Methods for screening and isolation of extremely heat resistant Escherichia coli from meat sources

Authors: Guragain, Manita; Smith, Gregory - Greg; Bosilevac, Joseph - Mick

Submitted to: Life
Publication Type: Peer Reviewed Journal
Publication Acceptance Date: 8/28/2024
Publication Date: N/A
Citation: N/A

Interpretive Summary: Consumption of meat and produce contaminated with pathogenic E. coli from animal sources is associated with human illnesses and outbreaks. Food industries rely on antimicrobial interventions to control pathogenic and spoilage microbes in the final product. Heat treatment is one of the commonly used interventions in meat processing. Extreme heat resistant E. coli can survive the meat processing and cooking temperature.

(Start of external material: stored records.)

(* ===== verification/Core.v ===== *)
(** * The lean protocol: the main loop of a node

    Models [src/core/core.go]: the state of [Core], one definition per handler,
    [processCoin] cut at its reads of a broadcast instance (goroutines of the
    instance run in between), [advanceView] and [Run].  The committer's queue
    and the pool are part of the state; messages a node puts into its own
    receive channel are [Self] effects, goroutines are [Spawn] effects.

    [elect, _ := NewElectMsg(...)] would put a nil message into the channels on
    an error, which the handler dereferences: the model panics at once. *)
From S2P Require Import Prelude Sha256 Crypto Committee Pool Message Store Commitor Elector Transmitor Spb.

(** [go corer.getSpbInstance(view, node).process...]: a piece of a goroutine of
    one broadcast instance. *)
Record CoreTask := GoSpb { g_view : Z; g_node : NodeID; g_task : SpbTask }.

(** Three counters indexed by level. *)
Definition get3 (a : Z * Z * Z) (i : Z) : option Z :=
  if decide (i = 0) then Some a.1.1 else if decide (i = 1) then Some a.1.2
  else if decide (i = 2) then Some a.2 else None.
Definition set3 (a : Z * Z * Z) (i : Z) (x : Z) : Z * Z * Z :=
  if decide (i = 0) then (x, a.1.2, a.2) else if decide (i = 1) then (a.1.1, x, a.2)
  else if decide (i = 2) then (a.1, x) else a.

Section core.
Context {D : Type} `{!DB D} `{P : Prims} `{C : BlockCodec}.

Record Core := {
  c_nodeID : NodeID;
  c_view : Z;
  c_height : Z;
  c_committee : Committee;
  c_parameters : Parameters;
  c_txpool : Pool;
  c_store : Store D;
  c_sigService : SigService;
  c_eletor : Elector;
  c_commitor : Commitor;
  c_coinViewFlags : gset Z;
  c_spbInstances : gmap Z (gmap NodeID SPB);
  c_finVoteNums : gmap Z (gset NodeID);
  c_reportNums : gmap Z (Z * Z * Z);
}.

Definition NewCore (nodeID : NodeID) (committee : Committee) (parameters : Parameters) (txpool : Pool)
    (store : Store D) (sigService : SigService) : Core := {|
  c_nodeID := nodeID; c_view := 0; c_height := HEIGHT_1; c_committee := committee; c_parameters := parameters;
  c_txpool := txpool; c_store := store; c_sigService := sigService;
  c_eletor := NewElector sigService committee; c_commitor := NewCommitor; c_coinViewFlags := ∅;
  c_spbInstances := ∅; c_finVoteNums := ∅; c_reportNums := ∅;
|}.

(** Assignments to one field. *)
Definition set_view (x : Z) (c : Core) : Core := {|
  c_nodeID := c_nodeID c; c_view := x; c_height := c_height c; c_committee := c_committee c;
  c_parameters := c_parameters c; c_txpool := c_txpool c; c_store := c_store c; c_sigService := c_sigService c;
  c_eletor := c_eletor c; c_commitor := c_commitor c; c_coinViewFlags := c_coinViewFlags c;
  c_spbInstances := c_spbInstances c; c_finVoteNums := c_finVoteNums c; c_reportNums := c_reportNums c |}.
Definition set_txpool (x : Pool) (c : Core) : Core := {|
  c_nodeID := c_nodeID c; c_view := c_view c; c_height := c_height c; c_committee := c_committee c;
  c_parameters := c_parameters c; c_txpool := x; c_store := c_store c; c_sigService := c_sigService c;
  c_eletor := c_eletor c; c_commitor := c_commitor c; c_coinViewFlags := c_coinViewFlags c;
  c_spbInstances := c_spbInstances c; c_finVoteNums := c_finVoteNums c; c_reportNums := c_reportNums c |}.
Definition set_store (x : Store D) (c : Core) : Core := {|
  c_nodeID := c_nodeID c; c_view := c_view c; c_height := c_height c; c_committee := c_committee c;
  c_parameters := c_parameters c; c_txpool := c_txpool c; c_store := x; c_sigService := c_sigService c;
  c_eletor := c_eletor c; c_commitor := c_commitor c; c_coinViewFlags := c_coinViewFlags c;
  c_spbInstances := c_spbInstances c; c_finVoteNums := c_finVoteNums c; c_reportNums := c_reportNums c |}.
Definition set_eletor (x : Elector) (c : Core) : Core := {|
  c_nodeID := c_nodeID c; c_view := c_view c; c_height := c_height c; c_committee := c_committee c;
  c_parameters := c_parameters c; c_txpool := c_txpool c; c_store := c_store c; c_sigService := c_sigService c;
  c_eletor := x; c_commitor := c_commitor c; c_coinViewFlags := c_coinViewFlags c;
  c_spbInstances := c_spbInstances c; c_finVoteNums := c_finVoteNums c; c_reportNums := c_reportNums c |}.
Definition set_commitor (x : Commitor) (c : Core) : Core := {|
  c_nodeID := c_nodeID c; c_view := c_view c; c_height := c_height c; c_committee := c_committee c;
  c_parameters := c_parameters c; c_txpool := c_txpool c; c_store := c_store c; c_sigService := c_sigService c;
  c_eletor := c_eletor c; c_commitor := x; c_coinViewFlags := c_coinViewFlags c;
  c_spbInstances := c_spbInstances c; c_finVoteNums := c_finVoteNums c; c_reportNums := c_reportNums c |}.
Definition set_coinViewFlags (x : gset Z) (c : Core) : Core := {|
  c_nodeID := c_nodeID c; c_view := c_view c; c_height := c_height c; c_committee := c_committee c;
  c_parameters := c_parameters c; c_txpool := c_txpool c; c_store := c_store c; c_sigService := c_sigService c;
  c_eletor := c_eletor c; c_commitor := c_commitor c; c_coinViewFlags := x;
  c_spbInstances := c_spbInstances c; c_finVoteNums := c_finVoteNums c; c_reportNums := c_reportNums c |}.
Definition set_spbInstances (x : gmap Z (gmap NodeID SPB)) (c : Core) : Core := {|
  c_nodeID := c_nodeID c; c_view := c_view c; c_height := c_height c; c_committee := c_committee c;
  c_parameters := c_parameters c; c_txpool := c_txpool c; c_store := c_store c; c_sigService := c_sigService c;
  c_eletor := c_eletor c; c_commitor := c_commitor c; c_coinViewFlags := c_coinViewFlags c;
  c_spbInstances := x; c_finVoteNums := c_finVoteNums c; c_reportNums := c_reportNums c |}.
Definition set_finVoteNums (x : gmap Z (gset NodeID)) (c : Core) : Core := {|
  c_nodeID := c_nodeID c; c_view := c_view c; c_height := c_height c; c_committee := c_committee c;
  c_parameters := c_parameters c; c_txpool := c_txpool c; c_store := c_store c; c_sigService := c_sigService c;
  c_eletor := c_eletor c; c_commitor := c_commitor c; c_coinViewFlags := c_coinViewFlags c;
  c_spbInstances := c_spbInstances c; c_finVoteNums := x; c_reportNums := c_reportNums c |}.
Definition set_reportNums (x : gmap Z (Z * Z * Z)) (c : Core) : Core := {|
  c_nodeID := c_nodeID c; c_view := c_view c; c_height := c_height c; c_committee := c_committee c;
  c_parameters := c_parameters c; c_txpool := c_txpool c; c_store := c_store c; c_sigService := c_sigService c;
  c_eletor := c_eletor c; c_commitor := c_commitor c; c_coinViewFlags := c_coinViewFlags c;
  c_spbInstances := c_spbInstances c; c_finVoteNums := c_finVoteNums c; c_reportNums := x |}.

Definition CoreM := GoM Core (Eff CoreTask).

(** *** Helpers *)

(** The instance of [node] in [view], if there is one. *)
Definition instance (c : Core) (view : Z) (node : NodeID) : option SPB :=
  c_spbInstances c !! view ≫= fun m => m !! node.

Definition set_instance (view : Z) (node : NodeID) (s : SPB) (c : Core) : Core :=
  set_spbInstances (<[view := <[node := s]> (default ∅ (c_spbInstances c !! view))]> (c_spbInstances c)) c.

(** Looks the instance up and makes it when it is missing. *)
Definition getSpbInstance (view : Z) (node : NodeID) : CoreM SPB :=
  c ← get;
  match instance c view node with
  | Some s => mret s
  | None => _ ← modify (set_instance view node (NewSPB node view)); mret (NewSPB node view)
  end.

Definition messageFilter (view : Z) (c : Core) : bool := bool_decide (view < c_view c).

Definition goSpb (view : Z) (node : NodeID) (t : SpbTask) : CoreM unit :=
  _ ← getSpbInstance view node;
  emit (Spawn (GoSpb view node t)).

(** Broadcast, and the same message to oneself. *)
Definition broadcast (m : ConsensusMessage) : CoreM unit :=
  c ← get;
  _ ← emit (Send (c_nodeID c) NONE m);
  emit (Self m).

Definition check_signature (ok : Res bool) (m : ConsensusMessage) (view author : Z) : CoreM unit :=
  b ← lift ok;
  if (b : bool) then mret tt else throw (ErrSignature (MsgType m) view author).

Definition core_generatorBlock (view height : Z) (qc : option BlockQC) : CoreM Block :=
  c ← get;
  let '(block, txpool) := generatorBlock (c_nodeID c) view height qc (c_txpool c) in
  _ ← modify (set_txpool txpool);
  mret block.

(** *** Handlers

    A handler returns where the main loop goes on: at the next message, or
    inside [processCoin] for a leader and a view. *)
Inductive MainPC :=
| Idle
| PSpeed (leader : NodeID) (view : Z)
| PSpeedCommit (leader : NodeID) (view : Z)
| PDec (leader : NodeID) (view : Z)
| PDecCommit (leader : NodeID) (view : Z)
| PReport (leader : NodeID) (view : Z).

Definition handleProposeMsg (p : ProposeMsg) : CoreM unit :=
  c ← get;
  _ ← check_signature (ProposeMsg_Verify p (c_committee c)) (MPropose p) (p_View p) (p_Author p);
  _ ← match p_DocG p with
      | None => mret tt
      | Some d => ok ← lift (DocGQCMsg_Verify d (c_committee c)); if (ok : bool) then mret tt else throw ErrDocG
      end;
  match p_B p with
  | None => panic
  | Some B =>
      st ← lift (storeBlock (c_store c) B);
      _ ← modify (set_store st);
      if messageFilter (p_View p) c then mret tt else goSpb (p_View p) (p_Author p) (TPropose p)
  end.

Definition handleVoteMsg (v : VoteMsg) : CoreM unit :=
  c ← get;
  if messageFilter (v_View v) c then mret tt else
  _ ← check_signature (VoteMsg_Verify v (c_committee c)) (MVote v) (v_View v) (v_Author v);
  goSpb (v_View v) (v_Proposer v) (TVote v).

Definition handleFinVoteMsg (fv : FinVoteMsg) : CoreM unit :=
  c ← get;
  if messageFilter (fv_View fv) c then mret tt else
  _ ← check_signature (FinVoteMsg_Verify fv (c_committee c)) (MFinVote fv) (fv_View fv) (fv_Author fv);
  let finVotes : gset NodeID := {[fv_Author fv]} ∪ default ∅ (c_finVoteNums c !! fv_View fv) in
  _ ← modify (fun c => set_finVoteNums (<[fv_View fv := finVotes]> (c_finVoteNums c)) c);
  _ ← (if decide (Z.of_nat (size finVotes) = HightThreshold (c_committee c)) then
         match NewElectMsg (c_nodeID c) (fv_View fv) (c_sigService c) with
         | Ok elect => broadcast (MElect elect)
         | _ => panic
         end
       else mret tt);
  goSpb (fv_View fv) (fv_Author fv) (TFinVote fv).

Definition handleSpeedVoteMsg (sv : SpeedVoteMsg) : CoreM unit :=
  c ← get;
  if messageFilter (sv_View sv) c then mret tt else
  _ ← check_signature (SpeedVoteMsg_Verify sv (c_committee c)) (MSpeedVote sv) (sv_View sv) (sv_Author sv);
  goSpb (sv_View sv) (sv_Proposer sv) (TSpeedVote sv).

(** [processCoin] up to its first read of the instance. *)
Definition processCoin (leader : NodeID) (view : Z) : CoreM MainPC :=
  c ← get;
  if decide (view ∈ c_coinViewFlags c) then mret Idle
  else _ ← getSpbInstance view leader; mret (PSpeed leader view).

Definition handleElectMsg (e : ElectMsg) : CoreM MainPC :=
  c ← get;
  if messageFilter (e_View e) c then mret Idle else
  if negb (ElectMsg_Verify e) then throw (ErrSignature ElectType (e_View e) (e_Author e)) else
  let '(r, eletor) := Elector_Add (c_eletor c) e in
  _ ← modify (set_eletor eletor);
  leader ← lift r;
  if decide (leader <> NONE) then
    coinMsg ← lift (NewRandomCoinMsg leader (c_nodeID c) (e_View e) (c_sigService c));
    _ ← emit (Send (c_nodeID c) NONE (MCoin coinMsg));
    processCoin leader (e_View e)
  else mret Idle.

Definition handleCoinMsg (rmsg : RandomCoinMsg) : CoreM MainPC :=
  c ← get;
  _ ← check_signature (RandomCoinMsg_Verify rmsg (c_committee c)) (MCoin rmsg) (rc_View rmsg) (rc_Author rmsg);
  processCoin (rc_Leader rmsg) (rc_View rmsg).

(** Fetch a block by its digest and hand it to the committer. *)
Definition commit_digest (d : Digest) : CoreM unit :=
  c ← get;
  block ← lift (getBlock (c_store c) d);
  modify (fun c => set_commitor (Commit (c_commitor c) block) c).

(** One read of the instance and what follows up to the next read. *)
Definition processCoin_seg (pc : MainPC) : CoreM MainPC :=
  match pc with
  | Idle => mret Idle
  | PSpeed leader view =>
      s ← getSpbInstance view leader;
      mret (if SpeedCert s then PSpeedCommit leader view else PDec leader view)
  | PSpeedCommit leader view =>
      s ← getSpbInstance view leader;
      _ ← commit_digest (SPB_BlockHash s HEIGHT_2);
      mret (PReport leader view)
  | PDec leader view =>
      s ← getSpbInstance view leader;
      mret (if DecCert s then PDecCommit leader view else PReport leader view)
  | PDecCommit leader view =>
      s ← getSpbInstance view leader;
      _ ← commit_digest (SPB_BlockHash s HEIGHT_1);
      mret (PReport leader view)
  | PReport leader view =>
      s ← getSpbInstance view leader;
      c ← get;
      let '(level, qc) := QCLEvel s in
      report ← lift (NewReportMsg (c_nodeID c) view level qc (c_sigService c));
      _ ← broadcast (MReport report);
      _ ← modify (fun c => set_coinViewFlags ({[view]} ∪ c_coinViewFlags c) c);
      mret Idle
  end.

Definition advanceView (view : Z) (qc : option BlockQC) (docG : option DocGQCMsg) : CoreM unit :=
  c ← get;
  if decide (view <= c_view c) then mret tt else
  _ ← modify (set_view view);
  block ← core_generatorBlock view HEIGHT_1 qc;
  propose ← lift (NewProposeMsg block (c_sigService c));
  broadcast (MPropose {| p_Author := p_Author propose; p_B := p_B propose; p_View := p_View propose;
                         p_Height := p_Height propose; p_DocG := docG; p_Signature := p_Signature propose |}).

Definition report_quorum (nums : Z * Z * Z) (threshold : Z) : Prop :=
  get3 nums LEVEL_2 = Some 1 \/ get3 nums LEVEL_1 = Some threshold \/ get3 nums LEVEL_0 = Some threshold.

#[global] Instance report_quorum_dec nums threshold : Decision (report_quorum nums threshold).
Proof. unfold report_quorum. apply _. Defined.

Definition handleReportMsg (r : ReportMsg) : CoreM unit :=
  c ← get;
  if messageFilter (r_View r) c then mret tt else
  _ ← check_signature (ReportMsg_Verify r (c_committee c)) (MReport r) (r_View r) (r_Author r);
  let nums := default (0, 0, 0) (c_reportNums c !! r_View r) in
  match get3 nums (r_Level r) with
  | None => panic
  | Some n =>
      let nums := set3 nums (r_Level r) (wrap64 (n + 1)) in
      _ ← modify (fun c => set_reportNums (<[r_View r := nums]> (c_reportNums c)) c);
      if decide (report_quorum nums (HightThreshold (c_committee c))) then
        advanceView (wrap64 (r_View r + 1)) (r_BlockQc r) (Some (NewDocGQCMsg (r_View r) (r_Level r) []))
      else mret tt
  end.

(** The [switch] of the main loop. *)
Definition handle (m : ConsensusMessage) : CoreM MainPC :=
  match m with
  | MPropose p => _ ← handleProposeMsg p; mret Idle
  | MVote v => _ ← handleVoteMsg v; mret Idle
  | MFinVote fv => _ ← handleFinVoteMsg fv; mret Idle
  | MSpeedVote sv => _ ← handleSpeedVoteMsg sv; mret Idle
  | MElect e => handleElectMsg e
  | MCoin rc => handleCoinMsg rc
  | MReport r => _ ← handleReportMsg r; mret Idle
  end.

(** What [Run] does before the loop; a node below [Faults] does nothing. *)
Definition Run_first : CoreM unit :=
  c ← get;
  block ← core_generatorBlock (c_view c) (c_height c) None;
  propose ← lift (NewProposeMsg block (c_sigService c));
  broadcast (MPropose propose).

Definition runs_protocol (c : Core) : bool := bool_decide (Faults (c_parameters c) <= c_nodeID c).
End core.
Arguments Core D {_}.
Arguments CoreM D {_} _.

Therefore, detection of extreme heat resistant E. coli is important to devise effective control strategies against pathogens and spoilage organisms. Here, we describe the rapid and reliable methods to screen for extreme heat resistant E. coli in meat.

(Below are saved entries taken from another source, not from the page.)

Record rep_inv (committee : Committee) (nd : Node D) : Prop := {
  rp_committee : c_committee (n_core nd) = committee;
  rp_nums v l x : get3 (default (0, 0, 0) (c_reportNums (n_core nd) !! v)) l = Some x ->
    - 2 ^ 63 <= x <= count (is_report committee v l) (n_handled nd);
  rp_views w : w ∈ omap h1_view (n_out nd) ->
    w = 0 \/ exists v, w = wrap64 (v + 1) /\ justified committee v (n_handled nd);
}.

Lemma justified_app committee v l1 l2 : justified committee v l1 -> justified committee v (l1 ++ l2).
Proof.
  unfold justified. rewrite !count_app.
  pose proof (count_nonneg (is_report committee v LEVEL_2) l2). pose proof (count_nonneg (is_report committee v LEVEL_1) l2).
  pose proof (count_nonneg (is_report committee v LEVEL_0) l2). lia.
Qed.

Lemma rep_inv_frame committee nd nd' effs l :
  rep_trace (n_core nd) (n_core nd') effs -> n_out nd' = n_out nd ++ outputs effs ->
  n_handled nd' = n_handled nd ++ l -> rep_inv committee nd -> rep_inv committee nd'.
Proof.
  intros (E1 & E2 & E3) Eo Eh [I1 I2 I3]. split; rewrite ?E1, ?E2, ?Eo, ?Eh; [done| |].
  - intros v k x Hx. rewrite count_app. pose proof (count_nonneg (is_report committee v k) l).
    specialize (I2 v k x Hx). lia.
  - rewrite omap_app, omap_outputs, E3, app_nil_r by done. intros w [?|(v & ? & ?)]%I3; [by left|right].
    exists v. eauto using justified_app.
Qed.

(** Counting a report. *)
Lemma rep_inv_report committee nd nd' r n effs :
  let nums := set3 (default (0, 0, 0) (c_reportNums (n_core nd) !! r_View r)) (r_Level r) (wrap64 (n + 1)) in
  ReportMsg_Verify r committee = Ok true -> c_committee (n_core nd') = committee ->
  get3 (default (0, 0, 0) (c_reportNums (n_core nd) !! r_View r)) (r_Level r) = Some n ->
  c_reportNums (n_core nd') = <[r_View r := nums]> (c_reportNums (n_core nd)) ->
  (omap h1_view effs = [] \/
   (report_quorum nums (HightThreshold committee) /\ omap h1_view effs = [wrap64 (r_View r + 1)])) ->
  n_out nd' = n_out nd ++ outputs effs -> n_handled nd' = n_handled nd ++ [MReport r] ->
  rep_inv committee nd -> rep_inv committee nd'.
Proof.
  intros nums Hv Ec En Er Hq Eo Eh [I1 I2 I3].
  assert (forall v l x, get3 (default (0, 0, 0) (c_reportNums (n_core nd') !! v)) l = Some x ->
    - 2 ^ 63 <= x <= count (is_report committee v l) (n_handled nd ++ [MReport r])) as Hnums.
  { intros v l x. rewrite Er, count_app. simpl. rewrite Hv, andb_true_r. destruct (decide (r_View r = v)) as [<-|Hne].
    - rewrite lookup_insert_eq. simpl. unfold nums. rewrite get3_set3. case_decide as Hd.
      + intros [= <-]. destruct Hd as [<- _]. rewrite !bool_decide_true by done. simpl.
        specialize (I2 _ _ _ En). destruct (wrap_range 64 (n + 1) ltac:(lia)) as [? _].
        destruct (wrap64_succ_le n); simpl in *; lia.
      + intros Hx. specialize (I2 _ _ _ Hx). case_bool_decide; simpl; [case_bool_decide; simpl|]; lia.
    - rewrite lookup_insert_ne by done. rewrite (bool_decide_false (r_View r = v)) by done. simpl.
      intros Hx. specialize (I2 _ _ _ Hx). lia. }
  split; [done|by rewrite Eh|]. rewrite Eo, Eh, omap_app, omap_outputs by done.
  intros w [[?|(v & ? & ?)]%I3|Hw]%elem_of_app; [by left|right; exists v; eauto using justified_app|].
  destruct Hq as [E|[Hq E]]; rewrite E in Hw; [set_solver|]. apply list_elem_of_singleton in Hw as ->.
  right. exists (r_View r). split; [done|]. unfold justified.
  assert (default (0, 0, 0) (c_reportNums (n_core nd') !! r_View r) = nums) as En' by (by rewrite Er, lookup_insert_eq).
  destruct Hq as [Hq|[Hq|Hq]]; rewrite <- En' in Hq; apply Hnums in Hq; tauto.
Qed.

Lemma rep_inv_reachable nodeID committee parameters sigService (nd : Node D) :
  node_reachable nodeID committee parameters sigService nd -> rep_inv committee nd.
Proof.
  revert nd. apply node_invariant.
  - intros nd [txpool store c effs _ Hrun]. apply Run_first_effs in Hrun as (E & _ & _ & pool & ->).
    split; simpl; [done| |].
    + intros v l x. rewrite lookup_empty. simpl. unfold get3. simpl. repeat case_decide; intros; simplify_eq; lia.
    + rewrite omap_outputs, E by done. set_solver.
  - intros nd nd' I Hs. pose proof I as [I1 _ _].
    destruct Hs as [nd m|nd m rest r c' effs _ _ Hh _|nd r c' effs _ Hh Hp|nd l1 g l2 c' effs El Hr|nd pool|nd fuel reads com _].
    + by destruct I.
    + pose proof (handle_rep (n_core nd) m) as Hrep.
      destruct m as [p|v|fv|sv|e|rc|rp]; try by (eapply rep_inv_frame; [by eapply Hrep|done..|exact I]).
      simpl in Hh. cbv [mbind GoM_bind mret GoM_ret] in Hh.
      destruct (handleReportMsg rp (n_core nd)) as [[r1 c1] es1] eqn:E1.
      assert (c1 = c' /\ effs = es1) as [-> ->] by (destruct r1; simplify_eq; rewrite ?app_nil_r; done).
      apply handleReportMsg_shape in E1 as [?|(Hv & Ec & n & En & Er & Hq)]; [by eapply rep_inv_frame|].
      rewrite I1 in *. by eapply rep_inv_report.
    + eapply rep_inv_frame; [by eapply processCoin_seg_rep|done| |done]. simpl. by rewrite app_nil_r.
    + eapply (rep_inv_frame _ _ _ effs []); [|done| |done]; [|simpl; by rewrite app_nil_r].
      destruct (run_task_outputs _ _ _ _ Hr) as [E _].
      apply run_task_shape in Hr as (s & st & effs0 & _ & _ & -> & _). by split_and!.
    + by destruct I.
    + by destruct I.
Qed.

(** A verified coin of a view without one is processed. *)
Lemma handle_coin (c : Core D) rc :
  RandomCoinMsg_Verify rc (c_committee c) = Ok true -> rc_View rc ∉ c_coinViewFlags c ->
  exists c', handle (MCoin rc) c = (Ok (PSpeed (rc_Leader rc) (rc_View rc)), c', []).
Proof.
  intros Hs Hn. simpl. unfold handleCoinMsg, check_signature. gom. rewrite Hs.
  unfold processCoin, getSpbInstance. gom. rewrite decide_False by done.
  destruct (instance c (rc_View rc) (rc_Leader rc)); eauto.
Qed.
End props.

(** C6. Whatever messages arrive, a node makes at most one first-height proposal
    per view, with increasing views that never exceed the view it is in. *)
Theorem one_proposal_per_view `{!DB D} `{P : Prims} `{C : BlockCodec} nodeID committee parameters sigService
    (nd : Node D) :
  node_reachable nodeID committee parameters sigService nd ->
  StronglySorted Z.lt (omap h1_view (n_out nd)) /\
  Forall (fun v => 0 <= v <= c_view (n_core nd)) (omap h1_view (n_out nd)).
Proof.
  intros Hr. apply proposals_between, between_sorted in Hr as [H1 H2]. split; [done|].
  eapply Forall_impl; [exact H2|]. simpl. lia.
Qed.

(** C10. A node reports at most once per view, and only in views whose coin it
    has processed to the end. *)
Theorem one_report_per_view `{!DB D} `{P : Prims} `{C : BlockCodec} nodeID committee parameters sigService
    (nd : Node D) :
  node_reachable nodeID committee parameters sigService nd ->
  NoDup (omap report_view (n_out nd)) /\
  (forall v, v ∈ omap report_view (n_out nd) -> v ∈ c_coinViewFlags (n_core nd)).
Proof. intros Hr. by apply report_inv_reachable in Hr as [_ H1 H2]. Qed.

Technical Abstract: Meat animals harbor diverse E. coli populations in their digestive tract and can serve as a source of pathogenic E. coli. Consumption of meat and produce contaminated with virulent E. coli from animal sources is associated with human illnesses and outbreaks. Heat treatment is one of the commonly used antimicrobial interventions during meat processing to ensure effective reduction in microbial load. Extreme heat resistance (XHR) has been reported among meat borne E. coli, and is mainly attributed to an ~ 15-19 kb genetic element known as the transmissible locus of stress tolerance (tLST). The XHR E. coli can resist treatments used during meat processing and cooking. Therefore, detection of heat resistant E. coli is important to devise effective control measures to prevent meat spoilage and ensure meat safety. We present here methods used to 1) screen for tLST genes by multiplex PCR; and 2) screen and isolate XHR E. coli from meat sources. The mode of heat exposure affects the outcome of XHR testing hence the protocols were optimized to achieve maximum agreement between tLST genotype and XHR phenotype.